Perhaps Ms Coren Mitchell’s background as a professional gambler is the reason she was waxing lyrical about the rights of patients to buy prescription drugs and take responsibility for their own risk.
Yet as naïve and sensationalist as this article seemed to be, it did highlight an ongoing debate about the limits of the ‘nanny state’ in medicine.
In truth, the stifling of personal autonomy doesn’t stop with prescription medicines. One example is the introduction of seatbelt laws in 1983, which has cut road fatalities by 50%. I am a competent adult and live in a country where gambling is legal, yet I am forbidden to play Russian roulette with my own life when in a car. But perhaps this is a bad example, as there are few disadvantages to wearing a seatbelt except, I suppose, if you are fat.
So what about something with a more balanced scorecard of risks and benefits?
As doctors, we welcome absolutes. When there is clear guidance about a drug’s contraindication, we feel secure. UK Medical Eligibility Criteria (UKMEC) category 4 for contraception is one example, and we can inform a woman that once she hits the age of 35, she either stops smoking or stops the combined pill. We know that if any complaints arise, we are backed by UKMEC, NICE, WHO and Cochrane.
But is this cautious approach fair for a competent patient?
We all take risks in one form or another and differ in the degree we will accept.
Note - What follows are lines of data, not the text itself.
(** A field, and the parser after its line. *)
Inductive reads_field (q : http_parser) : str * str -> http_parser -> Prop :=
| reads_plain name val :
    is_name name -> is_value val -> special (name_state (tokens_of name)) = false -> reads_field q (name, val) q
| reads_keep_alive name :
    is_name name -> name_state (tokens_of name) = h_connection ->
    reads_field q (name, lit "keep-alive") (raise F_CONNECTION_KEEP_ALIVE q)
| reads_close name :
    is_name name -> name_state (tokens_of name) = h_connection -> reads_field q (name, lit "close") (raise F_CONNECTION_CLOSE q)
| reads_length name ds :
    is_name name -> name_state (tokens_of name) = h_content_length -> flag_on F_CONTENTLENGTH q = false ->
    ds <> [] -> is_digits ds -> digits_value 0 ds < 10 ^ 18 ->
    reads_field q (name, ds) (set_content_length (digits_value 0 ds) (raise F_CONTENTLENGTH q)).

Inductive reads_fields : http_parser -> list (str * str) -> http_parser -> Prop :=
| reads_none q : reads_fields q [] q
| reads_more q f fs q1 q2 : reads_field q f q1 -> reads_fields q1 fs q2 -> reads_fields q (f :: fs) q2.

(** A parser that has no error. *)
Definition fine (rq : bool) (q : http_parser) : Prop := pr_errno q = HPE_OK /\ 0 <= pr_flags q < 256 /\ is_request q = rq.

Lemma fine_raise rq f q : fine rq q -> fine rq (raise f q).
Proof. intros (H1 & _ & H3). split; [done|]. split; [|done]. apply (Z.mod_pos_bound _ 256). lia. Qed.

Lemma reads_fine rq q f q' : reads_field q f q' -> fine rq q -> fine rq q'.
Proof. destruct 1; intros Hq; [done|by apply fine_raise..|]. by destruct (fine_raise rq F_CONTENTLENGTH q Hq) as (? & ? & ?). Qed.

Lemma digits_values ds : is_digits ds -> Forall (fun c => value_byte c = true) ds.
Proof. intros H. eapply Forall_impl; [exact H|]. intros c. destruct c; vm_compute; congruence. Qed.

Section header.
Context (rq : bool) (data : str).
Abbreviation mx := HTTP_MAX_HEADER_SIZE.
Abbreviation exec := (reexecute (settings_of rq) mx data false).
Abbreviation conf := (HttpRuns.conf data).
Abbreviation leads := (HttpRuns.leads rq data).
Abbreviation line_start := (HttpFields.line_start data).

Lemma run_reads q f q' n k rest tr x :
  reads_field q f q' -> fine rq q -> 0 <= n -> n + Z.of_nat (length (line f.1 f.2)) <= mx ->
  line_start q n k (line f.1 f.2 ++ rest) tr x ->
  leads x (line_start q' (n + Z.of_nat (length (line f.1 f.2))) (k + length (line f.1 f.2)) rest
    (tr ++ [on_header_field f.1; on_header_value f.2])).
Proof.
  intros Hf Hq Hn Hmx Hl. assert (Hq' := reads_fine rq _ _ _ Hf Hq).
  destruct Hf as [name val Hname Hval Hs|name Hname Hs|name Hname Hs|name ds Hname Hs Hgiven Hne Hds Hv]; cbn [fst snd] in *.
  - rewrite <- (raise_0 q) by apply Hq. destruct Hval as (c & cs & -> & Hval).
    eapply (run_field rq data q name c cs q h_general q h_general 0); try done; [by exists c, cs|apply Hq..| |apply walk_general].
    intros i. apply plain_first; [apply name_state_field|done].
  - eapply (run_field rq data q name "k" (lit "eep-alive") q _ q h_connection_keep_alive 9); try done;
      [by eexists _, _; split; [reflexivity|]; split; [done|]; repeat constructor|apply Hq..| |apply keep_alive_walk].
    intros i. rewrite Hs. apply keep_alive_first.
  - eapply (run_field rq data q name "c" (lit "lose") q _ q h_connection_close 4); try done;
      [by eexists _, _; split; [reflexivity|]; split; [done|]; repeat constructor|apply Hq..| |apply close_walk].
    intros i. rewrite Hs. apply close_first.
  - destruct ds as [|c ds]; [done|]. pose proof (Forall_inv Hds) as Hc. apply Forall_cons in Hds as [_ Hds'].
    change (digits_value 0 (c :: ds)) with (digits_value (digit_of c) ds) in *.
    rewrite <- (raise_0 (set_content_length _ _)) by apply Hq'.
    set (q1 := raise F_CONTENTLENGTH q).
    eapply (run_field rq data q name c ds (set_content_length (digit_of c) q1) h_content_length_num
      (set_content_length (digits_value (digit_of c) ds) q1) h_content_length_num 0); try done; [|apply Hq..| |apply digits_walk; [|done|unfold length_limit; lia]].
    + exists c, ds. split; [done|]. split; [revert Hc; by destruct c|]. apply digits_values. by constructor.
    + intros i. rewrite Hs. by apply length_first.
    + by apply digit_of_range in Hc as [? _].
Qed.

Lemma run_fields q fs q' n k rest tr x :
  reads_fields q fs q' -> fine rq q -> 0 <= n -> n + Z.of_nat (length (text_of fs)) <= mx ->
  line_start q n k (text_of fs ++ rest) tr x ->
  leads x (line_start q' (n + Z.of_nat (length (text_of fs))) (k + length (text_of fs)) rest (tr ++ header_callbacks fs)).
Proof.
  intros Hr. revert n k tr x. induction Hr as [q|q f fs q1 q2 Hf _ IH]; intros n k tr x Hq Hn Hmx Hl.
  - unfold text_of, header_callbacks. cbn [fmap list_fmap concat length]. rewrite Z.add_0_r, Nat.add_0_r, app_nil_r. by apply leads_now.
  - change (text_of (f :: fs)) with (line f.1 f.2 ++ text_of fs) in *. rewrite length_app in *. rewrite <- app_assoc in Hl.
    eapply leads_trans; [eapply run_reads; [exact Hf|exact Hq|exact Hn|lia|exact Hl]|].
    intros x1 H1. change (header_callbacks (f :: fs)) with ([on_header_field f.1; on_header_value f.2] ++ header_callbacks fs).
    rewrite app_assoc. replace (n + Z.of_nat (length (line f.1 f.2) + length (text_of fs))) with
      (n + Z.of_nat (length (line f.1 f.2)) + Z.of_nat (length (text_of fs))) by lia.
    rewrite Nat.add_assoc. apply IH; [by eapply reads_fine|lia|lia|done].
Qed.

(** ** The end of the header, and the body *)

(** A message that is neither chunked, nor an upgrade, nor a CONNECT. *)
Definition plain_message q : Prop :=
  fine rq q /\ flag_on F_TRAILING q = false /\ flag_on F_CHUNKED q = false /\ flag_on F_UPGRADE q = false /\
  flag_on F_SKIPBODY q = false /\ (pr_method q =? HTTP_CONNECT) = false.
I am writing this on holiday in Tenerife, where I have just accepted the risk of a three-hour boat trip, kids in tow, storing our lifejackets under the seats instead of wearing them.
With prescribing, it is often hard to balance the principles of ‘do no harm’ and ‘respect autonomy’. We do not want to prescribe the combined pill to a 40-year-old smoker or HRT to a 69-year-old who has already been on it for 20 years. There are alternatives; it is not a life-or-death situation so we will do no harm. We will override a patient’s wishes when they appear kamikaze.
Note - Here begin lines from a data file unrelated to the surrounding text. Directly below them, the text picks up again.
(** The parser of HttpParser.cc on the text. *)
Lemma rsp_dump_executes r :
  rsp_sendable r ->
  exists p, response_execute (rsp_dump r) (length (rsp_dump r)) new_HttpResponseParser = (length (rsp_dump r), rsp_dump r, p) /\
    m_finished p = negb (bool_decide (r_body r = []) && negb (bodiless (r_status r))) /\ hasError p = false /\
    m_data p = mkResponse (r_status r) (r_version r) true false (r_body r) [] (set_all (rsp_fields r) []) [].
Proof.
  intros Hr. destruct (rsp_version r Hr) as (a & b & Ha & Hb & Hv). pose proof (rsp_status r Hr) as Hstatus.
  destruct (rsp_headers r Hr) as [_ Hh]. pose proof (rsp_dump_text r a b Hr Ha Hb Hv) as Hdump.
  pose proof (rsp_size r Hr) as Hsize. rewrite Hdump, length_app in Hsize.
  destruct (print_dec_digits (r_status r)) as (Hne & Hds & Hval); [lia|].
  assert (Hcode : wrap 16 (r_status r) = r_status r) by (apply wrap_small; unfold unsigned_range; lia).
  set (q0 := after_status a b (r_status r)).
  destruct (fields_read false q0 (r_headers r ++ (set_cookie <$> r_cookies r)) [] (r_close r) (r_body r)) as (q1 & Hfs & Hplain & Hhc & Hlen);
    [apply Forall_app; split; [done|apply cookies_plain, (rsp_cookies r Hr)]|constructor|apply (rsp_body r Hr)|done..|].
  pose proof (response_executes a b (r_status r) (print_dec (r_status r)) (sent_reason r) (rsp_fields r) q1 (r_body r)
    Ha Hb Hne Hds Hval (proj2 Hstatus) (sent_reason_ok r (rsp_reason r Hr)) Hfs Hplain Hlen (rsp_body r Hr)) as Hx.
  cbv zeta in Hx. destruct Hx as (q2 & t & Hx & Hok & Ht); [lia|]. rewrite <- Hdump in Hx.
  assert (Hsc : pr_status_code q1 = r_status r).
  { assert (is_request q1 = false) as Hrq by apply Hplain. unfold headers_complete_of in Hhc. rewrite Hrq in Hhc.
    change (is_request q0) with false in Hhc. cbv iota in Hhc. injection Hhc as _ _ ->. exact Hcode. }
  rewrite Hcode, (needs_eof_of q1 (r_status r) (r_body r) Hplain Hsc Hlen), Hhc in Ht.
  change (headers_complete_of q0) with (on_headers_complete a b (wrap 16 (r_status r))) in Ht. rewrite Hcode in Ht.
  destruct (response_built (H := http_grammar) (sent_reason r) (r_status r) (rsp_fields r) a b (r_status r) (r_body r)
    (negb (bool_decide (r_body r = []) && negb (bodiless (r_status r))))) as (Hfin & Herr & Hdata).
  rewrite <- Hv in Hdata. set (ends := bool_decide _ && negb _) in *.
  assert (Hends : (if ends then [] else [on_message_complete]) = if negb ends then [on_message_complete] else []) by by destruct ends.
  rewrite Hends in Ht. rewrite !app_assoc in Ht. rewrite <- !app_assoc in Ht.
  exists (set_parser q2 (run_response (seen <$> t) new_HttpResponseParser)). rewrite Ht. split_and!; [|exact Hfin|exact Herr|exact Hdata].
  unfold response_execute, execute. rewrite take_ge by done.
  change (hp_execute (m_parser new_HttpResponseParser) (rsp_dump r)) with (execute_parser (http_parser_init HTTP_RESPONSE) (rsp_dump r)).
  unfold execute_parser. change (is_request (http_parser_init HTTP_RESPONSE)) with false. cbv iota. rewrite Hx, Ht.
  change (hp_errno q2) with (errno_num (pr_errno q2)). rewrite Hok. cbn [andb]. unfold shift_left. by rewrite Nat.ltb_irrefl.
Qed.

(** C17: A response that is sent is the response that is received, but for its end: of the text of its [dump],
    given in one piece to a new parser, every byte is taken, without an error, and the response that results
    has the status, the version and the body of the one sent, its headers with the one on the connection, the
    length of a body that is not empty, and the last of the cookies.  The reason and the other
    cookies are not kept.  A response without a body has no length, so that, unless its status is one
    without a body (1xx, 204 or 304), the parser is not finished: only the end of the connection ends it.
    The header is at most 80K, the status at most 999, the names and values are what the
    grammar allows, no header is one it knows, and there is no websocket. *)
Theorem response_roundtrip r :
  rsp_sendable r ->
  exists p, response_execute (rsp_dump r) (length (rsp_dump r)) new_HttpResponseParser = (length (rsp_dump r), rsp_dump r, p) /\
    hasError p = false /\ m_finished p = negb (bool_decide (r_body r = []) && negb (bodiless (r_status r))) /\
    let r' := m_data p in
    r_status r' = r_status r /\ r_version r' = r_version r /\ r_body r' = r_body r /\ r_reason r' = [] /\ r_cookies r' = [] /\
    forall k, map_find k (r_headers r') =
      if bool_decide (fold_key k = lit "connection") then Some (if r_close r then lit "close" else lit "keep-alive")
      else if bool_decide (fold_key k = lit "content-length")
      then (if bool_decide (r_body r = []) then None else Some (print_dec (Z.of_nat (length (r_body r)))))
      else if bool_decide (fold_key k = lit "set-cookie")
      then match last (r_cookies r) with Some c => Some c | None => map_find k (r_headers r) end
      else map_find k (r_headers r).
Proof.
  intros Hr. destruct (rsp_dump_executes r Hr) as (p & Hx & Hfin & Herr & Hdata). exists p. cbv zeta. rewrite Hdata.
  split_and!; [exact Hx|exact Herr|exact Hfin|done..|]. exact (rsp_headers_find r Hr).
Qed.

(** ** Witness *)

Definition some_response : HttpResponse :=
  mkResponse 404 17 false false [] [] [(lit "Server", lit "phase0")] [lit "a=b"; lit "c=d;path=/"].

Lemma some_rsp_sendable : rsp_sendable some_response.
Proof.
  split.
  - done.
  - by exists 1, 1.
  - constructor.
  - split; [by repeat constructor|]. constructor; [|constructor]. split; [split; [done|by repeat constructor]|]. split.
    + exists "p"%byte, (lit "hase0"). split; [done|]. split; [done|]. by repeat constructor.
    + apply (bool_decide_unpack _). by vm_compute.
  - constructor; [|constructor; [|constructor]].
    + exists "a"%byte, (lit "=b"). split; [done|]. split; [done|]. by repeat constructor.
    + exists "c"%byte, (lit "=d;path=/"). split; [done|]. split; [done|]. by repeat constructor.
  - done.
  - done.
  - by vm_compute.
Qed.

Lemma response_roundtrip_witness :
  exists p, response_execute (rsp_dump some_response) (length (rsp_dump some_response)) new_HttpResponseParser =
      (length (rsp_dump some_response), rsp_dump some_response, p) /\
    m_finished p = false /\ r_status (m_data p) = 404 /\
    map_find (lit "SET-cookie") (r_headers (m_data p)) = Some (lit "c=d;path=/").
Proof.
  destruct (response_roundtrip some_response some_rsp_sendable) as (p & Hx & _ & Hfin & Hs & _ & _ & _ & _ & Hf).
  exists p. split; [exact Hx|]. split; [exact Hfin|]. split; [exact Hs|]. rewrite Hf. reflexivity.
Defined.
But we are poor at translating relative risk for patients and when there is guidance we don’t even have the conversation. There are many reasons: time pressure, a belief patients won’t take on the information and possibly that we don’t understand the risks ourselves.
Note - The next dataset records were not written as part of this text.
(* ===== verification/HttpPrefix.v ===== *)
(** * The HTTP grammar on the beginning of a buffer

    A call on [data] and one on a beginning [d1] of it do the same for each byte, except where a
    state takes many bytes and reaches the end of [d1]: there the call on [data] goes on as one
    that starts where the other ends. *)

From S2P Require Import Prelude Http HttpGrammar HttpExecute HttpGrammarTheorems HttpChunks HttpScan.
#[local] Set Default Goal Selector "!".

Section prefix.
Context (settings : http_parser_settings) (max_header_size : Z) (lenient : bool) (data d1 d2 : str).
Context (Hdata : data = d1 ++ d2).
Implicit Types x : locals.

(** ** Where nothing beyond the beginning is looked at *)

Lemma prefix_lookup n : (n < length d1)%nat -> data !! n = d1 !! n.
Proof. intros Hn. rewrite Hdata. by apply lookup_app_l. Qed.

Lemma prefix_length : length data = (length d1 + length d2)%nat.
Proof. by rewrite Hdata, length_app. Qed.

Lemma prefix_slice m k : (m + k <= length d1)%nat -> slice m k data = slice m k d1.
Proof. intros Hk. unfold slice. rewrite Hdata, drop_app_le by lia. apply take_app_le. rewrite length_drop. lia. Qed.

Lemma read_ch_prefix x : (p x < length d1)%nat -> read_ch data x = read_ch d1 x.
Proof. intros Hp. unfold read_ch. by rewrite prefix_lookup. Qed.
Ultimately, case law and Bolam’s test set the precedent for our actions. Increasingly, the law does not expect patients to take responsibility, and doctors are being sued for delayed diagnoses – even where patients play a part in the delay. It’s hardly surprising that we have become less accepting of patient autonomy.
So my message to patients is this: the more you sue us for negligence, the less we’ll respect your autonomy. After all, the house always wins, and in this case, that means the lawyers.